Privacy and trust — two things that you can never have enough of. At the core of nearly every compliance framework is an effort to maintain privacy and increase trust. The privacy part is pretty easy to understand. Rules and regulations are put in place to define standards on: consent to release personal data, with whom personal data is shared, how personal data is protected, and when personal data is destroyed. These concepts are the cornerstones of regulations like GDPR and CCPA.
So, all you have to do is say, “yeah, we’re doing all the things” and you’re all good, right? If only. Remember earlier what I said about privacy and trust? Well, it turns out that nobody trusts anyone unless you can irrefutably prove to them why you should trust them. It’d be a lot easier if security was like Santa Claus. People believe in Santa on blind faith, but privacy and compliance regulations are essentially the opposite of that. You can’t go on blind faith. It’s much more like The Santa Clause where Tim Allen doesn’t believe in Santa until he literally falls off his roof and lands in front of him, binding him to the titular Santa Clause written by what I can only assume must be a small army of magical elvish lawyers.
In the world of compliance and security, Audit Logs are your Santa Claus falling off the roof. Audit logs take you from “belief” to a state of now having “proof”. When properly executed, Audit logs are used to prove to your customers and auditors that you are indeed doing “all the things” to properly ensure that personal data, financial data, healthcare data, and all other sensitive data are protected in accordance with their relevant compliance frameworks. Audit logs provide a transparent view into who did what when? As we take a quick look at the logging requirements of some common frameworks, we’ll see that answering those questions is a key component of them all.
*Healthcare Information Portability and Accountability Act (HIPAA)
*HIPAA requires that any creating, viewing, modifying, and deleting of Protected Health Information (PHI) must be recorded.
Retention requirement: ~6 years
*Sarbanes Oxley (SOX)
*SOX requires that specific financial data for public companies like customer invoices, payroll records, bank statements, and accounts receivable must be logged and recorded. The systems that maintain these records must record who and when said changes were made.
Retention requirements: 5 years — Forever
*Payment Card Industry Data Security Standard (PCI DSS)

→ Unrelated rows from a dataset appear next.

(* ===== verification/SynchThm.v ===== *)
(** * What the synchronization primitives guarantee

    The properties of runs, stated on the machine of [SynchMach], a machine with three
    threads on which they are evaluated, and a run that shows what [cv_broadcast]
    does. *)

From stdpp Require Import functions.
From S2P Require Import Prelude StateM Heap KArray KQueue Coremap KState Thread ThreadSpec ThreadHeap Synch SynchMach SynchSpec SynchRun.

#[local] Set Default Proof Using "All".

Section thm.
Context {H E : Type} `{KHeapLaws H} `{!ThreadEnv H E} `{!ThreadEnvLaws H E}.
Implicit Types (m : mach (H := H) (E := E)).

(** The machine is sound for the given sets of semaphores, locks and condition
    variables: distinct addresses, and the invariant of [SynchRun]. *)
Definition machine_ok (Ss Ls Cs : gset Z) m : Prop :=
  (Ss ## Ls ∧ Ss ## Cs ∧ Ls ## Cs) ∧ (∀ a, a ∈ Ss ∪ Ls ∪ Cs → a ≠ NULL ∧ a ≠ LBOLT) ∧
  minv Ss Ls Cs m.

(** The threads that sleep, in the array thread.c keeps them in. *)
Definition sleeping (k : kst H E) (t : Z) : Prop :=
  ∃ a i, k_sleepers k = Some a ∧ 0 ≤ i < array_getnum a ∧ array_getguy a i = Ok t.

Lemma machine_run Ss Ls Cs m es : machine_ok Ss Ls Cs m → wp (mrun es m) (machine_ok Ss Ls Cs).
Proof.
  intros (Hd & Ha & Hm). eapply wp_mono; [by apply (mrun_ok Ss Ls Cs)|]. intros m' Hm'. split; [done|by split].
Qed.

Lemma sleeping_quiet k s a t :
  srep k s → quiet k s a → sleeping k t → sleeps_on k a t = false.
Proof using Type.
  intros Hrep Hq (ar & i & Har & Hi & Hg). destruct (sr_sleep _ _ Hrep) as (ar' & Har' & Hr).
  assert (ar' = ar) as -> by congruence. apply Hq. unfold array_getnum in Hi. rewrite (proj1 Hr) in Hi.
  destruct (lookup_lt_is_Some_2 (s_sleep s) (Z.to_nat i)) as [u Hu]; [lia|].
  rewrite (array_getguy_spec _ _ _ u Hr) in Hg by (done || lia). simplify_eq.
  by eapply list_elem_of_lookup_2.
Qed.
(* ===== verification/ThreadThm.v ===== *)
(** * What the thread system guarantees

    The routines of thread.c refine the abstract scheduler of [ThreadSpec], and the
    dead are buried with their memory. *)

From S2P Require Import Prelude StateM Heap KArray KQueue Coremap KState Thread ThreadSpec ThreadHeap Synch SynchMach SynchThm.
Import Demo.

Section thm.
Context {H E : Type} `{KHeapLaws H} `{!ThreadEnv H E}.
Implicit Types (k : kst H E) (s : sched).


(** C26: with interrupts off and room in the run queue for every sleeper, [thread_wakeup] moves the
    threads that sleep on the address to the run queue, in the order they went to sleep, and
    leaves the others asleep in order.  While [cv_wakeup_one_thread] is 1, as [cv_signal] sets it,
    it moves only the first thread that sleeps on the address; otherwise it moves all of them. *)
Theorem thread_wakeup_refines addr k s :
  srep k s → 0 < k_spl k →
  (∀ q, k_runq k = Some q → zlen (s_ready s) + zlen (s_sleep s) < q_size q) →
  ∃ k', thread_wakeup addr k = Ok (tt, k') ∧
    srep k' (a_wake (k_cvone k =? 1) (sleeps_on k addr) s) ∧ stashed k k'.
Proof.
  intros Hrep Hspl Hroom. pose proof (thread_wakeup_spec addr k s Hrep Hspl Hroom) as Hw.
  apply wps_exists in Hw as ([] & k' & Hm & ? & ?). by exists k'.
Qed.

(** [exorcise] removes exactly the dead threads, keeps every other thread as it
    was, and frees no block that is not a dead thread's or the zombie array's own. *)
Theorem exorcise_buries_the_dead k s :
  srep k s → towns k s → 0 < k_spl k →
  ∃ k', exorcise k = Ok (tt, k') ∧ srep k' (a_exorcise s) ∧ towns k' (a_exorcise s) ∧
    (∀ t, k_threads k' !! t = if bool_decide (t ∈ s_zomb s) then None else k_threads k !! t) ∧
    (∀ b, b ∈ kh_live (k_heap k) → b ∉ thr_blocks k (s_zomb s) →
       (∀ a, k_zombies k = Some a → b ∉ array_blocks a) → b ∈ kh_live (k_heap k')).
Proof.
  intros Hrep Hown Hspl. pose proof (exorcise_spec k s Hrep Hown Hspl) as Hw.
  apply wps_exists in Hw as ([] & k' & Hm & ? & ? & (zs & h & thr & Hk & Ht) & ?).
  exists k'. split_and!; try done. intros t. by rewrite <- Ht, Hk.
Qed.
End thm.

(** ** An example

    Thread 100 runs with interrupts off, 200 sleeps on 500 and 300 is dead. *)

Definition crypt : kst refheap refs :=
  set_spl 15 (set_num 2
    (set_threads (<[100 := demo_thread 100]> (<[200 := th_set_sleepaddr 500 (demo_thread 200)]>
                    {[300 := demo_thread 300]}))
    (set_sleepers (Some (Array 400 1 8 401 (Some 200 :: replicate 7 None)))
    (set_zombies (Some (Array 410 1 8 411 (Some 300 :: replicate 7 None)))
    (set_runq (Some (Queue 420 8 0 0 421 (replicate 8 None))) demo_k))))).

Definition crypt_sched : sched := Sched 100 [] [200] [300].

Lemma crypt_threads t th :
  k_threads crypt !! t = Some th → t ∈ [100; 200; 300] ∧ t_stack th = t + 2 ∧
    t_magic th = STACK_MAGIC ∧ t_vmspace th = NULL ∧ t_cwd th = NULL.
Proof.
  simpl. rewrite !lookup_insert_Some, lookup_singleton_Some.
  intros [[<- <-]|[_ [[<- <-]|[_ [<- <-]]]]]; (split; [set_solver|done]).
Qed.

Lemma crypt_srep : srep crypt crypt_sched.
Proof.
  constructor.
  - done.
  - eexists. split; [done|]. by split_and!.
  - eexists. split; [done|]. by split_and!.
  - eexists. split; [done|]. by split_and!.
  - by apply (bool_decide_unpack _).
  - set_solver.
  - intros t. split.
    + unfold all_threads; simpl. intros Ht. repeat (apply elem_of_cons in Ht as [->|Ht]); [done..|set_solver].
    + intros [th Ht]. by apply crypt_threads in Ht as [? _].
  - intros t th (_ & _ & -> & _)%crypt_threads _. done.
  - done.
Qed.

Lemma crypt_towns : towns crypt crypt_sched.
Proof.
  constructor.
  - apply demo_heap.
  - by apply (bool_decide_unpack _).
  - intros b Hb. apply elem_of_list_to_set. revert b Hb. apply Forall_forall. by apply (bool_decide_unpack _).
  - eexists. split; [done|]. split.
    + split; [apply demo_heap|]. split; [by split_and!|]. split; [simpl; set_solver|done].
    + apply Forall_forall. by apply (bool_decide_unpack _).
  - intros t th _ (_ & _ & _ & ? & ?)%crypt_threads. done.
Qed.


Lemma thread_wakeup_refines_witness :
  ∃ k', thread_wakeup 500 crypt = Ok (tt, k') ∧ srep k' (Sched 100 [200] [] [300]) ∧ stashed crypt k'.
Proof.
  apply (thread_wakeup_refines 500 crypt crypt_sched).
  - exact crypt_srep.
  - done.
  - intros q Hq. by injection Hq as <-.
Defined.

Lemma exorcise_buries_the_dead_witness :
  ∃ k', exorcise crypt = Ok (tt, k') ∧ srep k' (a_exorcise crypt_sched) ∧
    towns k' (a_exorcise crypt_sched) ∧
    (∀ t, k_threads k' !! t = if bool_decide (t ∈ [300]) then None else k_threads crypt !! t) ∧
    (∀ b, b ∈ kh_live (k_heap crypt) → b ∉ thr_blocks crypt [300] →
       (∀ a, k_zombies crypt = Some a → b ∉ array_blocks a) → b ∈ kh_live (k_heap k')).
Proof.
  apply (exorcise_buries_the_dead crypt crypt_sched).
  - exact crypt_srep.
  - exact crypt_towns.
  - done.
Defined.
(* ===== verification/ProcSpec.v ===== *)
(** * The process table

    Process ids are positions in a list of processes with holes: [allocatePid] takes
    the first hole (or a new position), [freePid] makes one. *)

From S2P Require Import Prelude StateM Heap KArray KQueue Coremap KState Thread ThreadSpec ThreadHeap Synch Process Owned.

(** The first free position. *)
Fixpoint first_hole (l : list Z) : Z :=
  match l with
  | [] => 0
  | p :: l' => if p =? NULL then 0 else 1 + first_hole l'
  end.

Definition put_pid (pid p : Z) (l : list Z) : list Z :=
  if pid =? zlen l then l ++ [p] else <[Z.to_nat pid := p]> l.

Lemma first_hole_range l : 0 ≤ first_hole l ≤ zlen l.
Proof. induction l as [|p l IH]; simpl; [lia|]. destruct (p =? NULL); lia. Qed.

Lemma first_hole_full l : first_hole l = zlen l ↔ NULL ∉ l.
Proof.
  induction l as [|p l IH]; simpl; [set_solver|]. pose proof (first_hole_range l).
  rewrite not_elem_of_cons. destruct (p =? NULL) eqn:E; [split; [lia|]; intros [? _]; lia|].
  split; [intros; split; [lia|apply IH; lia]|]. intros [_ ?%IH]. lia.
Qed.

Lemma first_hole_hole l : first_hole l < zlen l → l !! Z.to_nat (first_hole l) = Some NULL.
Proof.
  induction l as [|p l IH]; simpl; [lia|]. destruct (p =? NULL) eqn:E; intros Hl.
  - simpl. f_equal. lia.
  - pose proof (first_hole_range l). rewrite Z2Nat.inj_add by lia. simpl. apply IH. lia.
Qed.

Section proc.
Context {H E : Type} `{KHeapLaws H} `{!ThreadEnv H E}.
Implicit Types (k : kst H E).

Lemma find_hole_spec pt l k :
  array_rep pt l → wps (find_hole pt) k (λ i k', k' = k ∧ i = first_hole l).
Proof.
  intros Hr. unfold find_hole, array_getnum. rewrite (proj1 Hr).
  apply (wps_mwhile (λ n i k', k' = k ∧ ∃ dn rest, l = dn ++ rest ∧ n = length rest ∧
    i = zlen dn ∧ NULL ∉ dn) _ (length l)).
  - split; [done|]. exists [], l. split_and!; try done. set_solver.
  - lia.
  - intros n i k' (-> & dn & rest & -> & -> & -> & Hdn). rewrite length_app.
    destruct rest as [|p rest]; simpl.
    + replace (_ <? _) with false by lia. wps_step. split; [done|].
      rewrite app_nil_r. symmetry. by apply first_hole_full.
    + replace (_ <? _) with true by lia. rewrite wps_bind, wps_lift.
      eapply wp_of_eq; [apply (array_getguy_spec _ _ _ p Hr); [lia|]|].
      { rewrite Nat2Z.id. by apply list_lookup_middle. }
      destruct (p =? NULL) eqn:Ep; wps_step.
      * split; [done|]. clear Hr. induction dn as [|q dn IH]; simpl; [by rewrite Ep|].
        apply not_elem_of_cons in Hdn as [? ?]. replace (q =? NULL) with false by lia.
        rewrite <- IH by done. lia.
      * exists (length rest). split; [lia|]. split; [done|]. exists (dn ++ [p]), rest.
        rewrite <- app_assoc, length_app. split_and!; try done; [simpl; lia|].
        rewrite not_elem_of_app, list_elem_of_singleton. split; [done|]. lia.
Qed.

(** ** Ownership *)

Definition proc_blocks k (p : Z) : list Z :=
  match k_procs k !! p with
  | Some x => p :: match k_sems k !! exit_lock x with
                   | Some s => [exit_lock x; sem_name s]
                   | None => []
                   end
  | None => []
  end.

Definition pt_blocks k (l : list Z) : list Z := l ≫= proc_blocks k.
(** The fork did not get its room: [enter_thread] may have grown some lists. *)
Lemma enter_failed k kA kB t th s l O h sl zs q e' :
  srep k s → forking k kA t th s l O → entered (set_spl SPL_HIGH kA) kB h sl zs q (k_num k) →
  array_rep sl (s_sleep s) → array_rep zs (s_zomb s) → queue_rep q (s_ready s) → t_stack th ≠ NULL →
  owned h (arr_blocks sl ++ arr_blocks zs ++ q_blocks q ++
    (thread_blocks t th ++ thr_blocks k (all_threads s) ++ table_blocks kA l ++ O)) →
  wps (_ ← kfree_ (t_stack th); _ ← kfree_ (t_name th); drop_thread t) (set_env e' (set_spl (k_spl k) kB))
    (λ _ k', fork_failed k s O k').
Proof.
  intros Hrep Hf -> Hsl Hzs Hq Hst Ho.
  set (k2 := set_runq (Some q) (set_zombies (Some zs) (set_sleepers (Some sl) k))).
  eapply wps_mono; [apply (forking_drop k2 _ t th s l O)|].
  - destruct Hrep. constructor; try done; ksimpl; by eexists.
  - destruct Hf as [Ht Hn Hnn Hc Hs Hz Hqq Hnum Hspl Htlb Htab Hown]. constructor; ksimpl; try done.
    + destruct Htab. by constructor.
    + unfold sched_blocks. rewrite sched_blocks_rotate. exact Ho.
  - done.
  - intros [] k' (u & l' & Hf'). by exists u, l'.
Qed.
(** There is no entry in a block the directory does not have. *)
Lemma live_not_hole f p sv O (slot : Z) d :
  dir_ok f p sv O → 0 ≤ slot → dirents f (sv_i sv) !! Z.to_nat slot = Some d → live d →
  fmap_ f (sv_i sv) !! Z.to_nat (64 * slot / 512) ≠ Some 0.
Proof.
  intros Hd Hs Hlk Hl Hz. pose proof (lookup_lt_Some _ _ _ Hlk) as Hlt. rewrite length_dirents in Hlt.
  pose proof (di_file _ _ _ _ Hd) as Hf. pose proof (fdata_block f p sv O _ 0 Hf Hz) as Hb.
  pose proof (lookup_lt_Some _ _ _ Hz) as Hlz. rewrite length_fmap_ in Hlz by apply Hf.
  unfold dirents in Hlk. rewrite entries_lookup in Hlk by lia. apply Hl. injection Hlk as <-.
  pose proof (Z.div_mod (64 * slot) 512 ltac:(lia)) as Hdm. pose proof (slot_in_block slot Hs) as Hin.
  pose proof (Z.mod_pos_bound (64 * slot) 512 ltac:(lia)) as Hmb.
  pose proof (Z.div_pos (64 * slot) 512 ltac:(lia) ltac:(lia)) as Hq.
  replace (sub (fdata f (sv_i sv)) (64 * Z.of_nat (Z.to_nat slot)) 64)
    with (sub (sub (fdata f (sv_i sv)) (512 * Z.of_nat (Z.to_nat (64 * slot / 512))) 512) ((64 * slot) mod 512) 64).
  2: { rewrite sub_sub by lia. f_equal. lia. }
  rewrite Hb. unfold dir_of, blk, SFS_NOINO. simpl sfd_ino. rewrite sub_sub by lia.
  unfold zero_block, sub. rewrite drop_replicate, take_replicate. by replace (_ `min` _)%nat with 4%nat by lia.
Qed.
(* ===== verification/SfsTrunc.v ===== *)
(** * Truncation

    [sfs_truncate] (kern/fs/sfs/sfs_vnode.c) gives back the blocks past the new end of a file.
    [cut keep l] is a block map of which only the entries that [keep] selects are left. *)

From S2P Require Import Prelude StateM Heap KArray KBitmap Uio SfsDisk Sfs SfsBytes SfsSpec SfsIo.

(** ** Block maps with entries removed *)

Definition cut (keep : nat → bool) (l : list Z) : list Z := imap (λ n b, if keep n then b else 0) l.

Lemma cut_lookup keep l (n : nat) : cut keep l !! n = (λ b, if keep n then b else 0) <$> l !! n.
Proof. apply list_lookup_imap. Qed.

Lemma length_cut keep l : length (cut keep l) = length l.
Proof. apply length_imap. Qed.

Lemma cut_all l keep : (∀ n, (n < length l)%nat → keep n = true) → cut keep l = l.
Proof.
  intros Hk. apply list_eq. intros n. rewrite cut_lookup. destruct (l !! n) eqn:E; [|done]. simpl.
  by rewrite Hk by (by apply lookup_lt_Some in E).
Qed.

Lemma cut_ext keep keep' l :
  (∀ n b, l !! n = Some b → b ≠ 0 → keep n = keep' n) → cut keep l = cut keep' l.
Proof.
  intros Hk. apply list_eq. intros n. rewrite !cut_lookup. destruct (l !! n) as [b|] eqn:E; [|done]. simpl. f_equal.
  destruct (decide (b = 0)) as [->|Hb]; [by destruct (keep n), (keep' n)|]. by rewrite (Hk n b).
Qed.

Lemma cut_app keep l l' : cut keep (l ++ l') = cut keep l ++ cut (λ n, keep (length l + n)%nat) l'.
Proof. unfold cut. rewrite imap_app. done. Qed.

(** The entries kept and the entries removed are all entries. *)
Lemma cut_split keep l : nonzero l ≡ₚ nonzero (cut (λ n, negb (keep n)) l) ++ nonzero (cut keep l).
Proof.
  revert keep. induction l as [|b l IH]; intros keep; [done|].
  assert (∀ k, cut k (b :: l) = (if k 0%nat then b else 0) :: cut (k ∘ S) l) as Hc by (intros k; apply imap_cons).
  assert (∀ x l', nonzero (x :: l') = (if decide (x = 0) then [] else [x]) ++ nonzero l') as Hn.
  { intros x l'. unfold nonzero. destruct (decide (x = 0)); [by rewrite filter_cons_False by lia|].
    by rewrite filter_cons_True by done. }
  rewrite !Hc, !Hn, (IH (keep ∘ S)). destruct (keep 0%nat); simpl negb; cbn match.
  - rewrite (decide_True (P := 0 = 0)) by done. simpl. rewrite !app_assoc. f_equiv. by rewrite Permutation_app_comm.
  - rewrite (decide_True (P := 0 = 0)) by done. simpl. by rewrite app_assoc.
Qed.

Lemma elem_of_cut keep l b : b ∈ cut keep l → b ≠ 0 → b ∈ l.
Proof.
  intros [n Hn]%list_elem_of_lookup Hb. rewrite cut_lookup in Hn. destruct (l !! n) as [b'|] eqn:E; [|done].
  simpl in Hn. destruct (keep n); simplify_eq. by eapply list_elem_of_lookup_2.
Qed.
(** The code each operation answers. *)
Definition run_fop (op : fop) : F Z :=
  match op with
  | FRead p u => '(r, _) ← VOP_READ U p u; mret r
  | FWrite p u => '(r, _) ← VOP_WRITE U p u; mret r
  | FTruncate p len => VOP_TRUNCATE U p len
  | FSync p => VOP_FSYNC U p
  | FStat p => '(r, _) ← VOP_STAT p; mret r
  | FFind p name => vop p sfs_notdir ('(r, _, _) ← sfs_dir_findname U p name; mret r)
  | FLink p name ino => vop p sfs_notdir ('(r, _) ← sfs_dir_link U p name ino; mret r)
  | FRemove p name => vop p sfs_notdir (dir_remove p name)
  end.

Fixpoint run_fops (ops : list fop) : F (list Z) :=
  match ops with
  | [] => mret []
  | op :: ops => r ← run_fop op; rs ← run_fops ops; mret (r :: rs)
  end.

(** The arguments the layers above pass. *)
Definition fop_ok (op : fop) : Prop :=
  match op with
  | FRead _ u => uio_ok U u ∧ uio_rw u = UIO_READ
  | FWrite _ u => uio_ok U u ∧ uio_rw u = UIO_WRITE
  | FTruncate _ len => 0 ≤ len ≤ 2 ^ 31 - 512
  | FLink _ name ino => is_u32 ino ∧ ino ≠ 0 ∧ ∀ c, c ∈ name → c ≠ 0
  | FSync _ | FStat _ | FFind _ _ | FRemove _ _ => True
  end.

(** What an operation on [p] leaves: the invariant, with at most the vnode of [p] changed. *)
Definition kept vs1 p vs2 O f f' : Prop :=
  ∃ sv', volume f' (vs1 ++ (p, sv') :: vs2) O ∧
    (∀ q svq, (q, svq) ∈ vs1 ++ vs2 → unmoved f f' svq) ∧ ∀ b, b ∈ O → sec f' b = sec f b.

Lemma kept_refl f vs1 p sv vs2 O : volume f (vs1 ++ (p, sv) :: vs2) O → kept vs1 p vs2 O f f.
Proof. intros Hv. exists sv. by split_and!. Qed.

Lemma kept_step f vs1 p sv vs2 O sv' f' :
  volume f (vs1 ++ (p, sv) :: vs2) O → fstep p (around f vs1 sv vs2 O) sv f sv' f' → node_ok f' sv' →
  kept vs1 p vs2 O f f'.
Proof.
  intros Hv Hst Hn. destruct (volume_step _ _ _ _ _ _ _ _ Hv Hst Hn) as [Hv' Hu]. exists sv'.
  split_and!; [done|done|]. intros b Hb. apply Hst. unfold around. rewrite elem_of_app, elem_of_cons, elem_of_app. tauto.
Qed.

*PCI requires that any access to payment card information, changes to administrative settings, authentication requirements, log configurations, and more must all be recorded and reviewable at any time.
Retention requirements: Min. 1 year
*General Data Protection Regulation (GDPR)
*GDPR stipulates that all access to personal data, and consent of the data subject must be recorded.
Retention requirement: As long as it is necessary <- I especially love the specificity of this requirement.
The best way for application builders to meet compliance is to carefully review the capabilities of your app, consider the applicable compliance frameworks, and ensure you’re recording the required information. It’s especially important to understand the data retention requirements so that you can architect a scalable and searchable backend for your audit records. Finally, you need to make sure that you protect your audit records from modification after being recorded. If you can do all these things you’ll have your Santa Clause.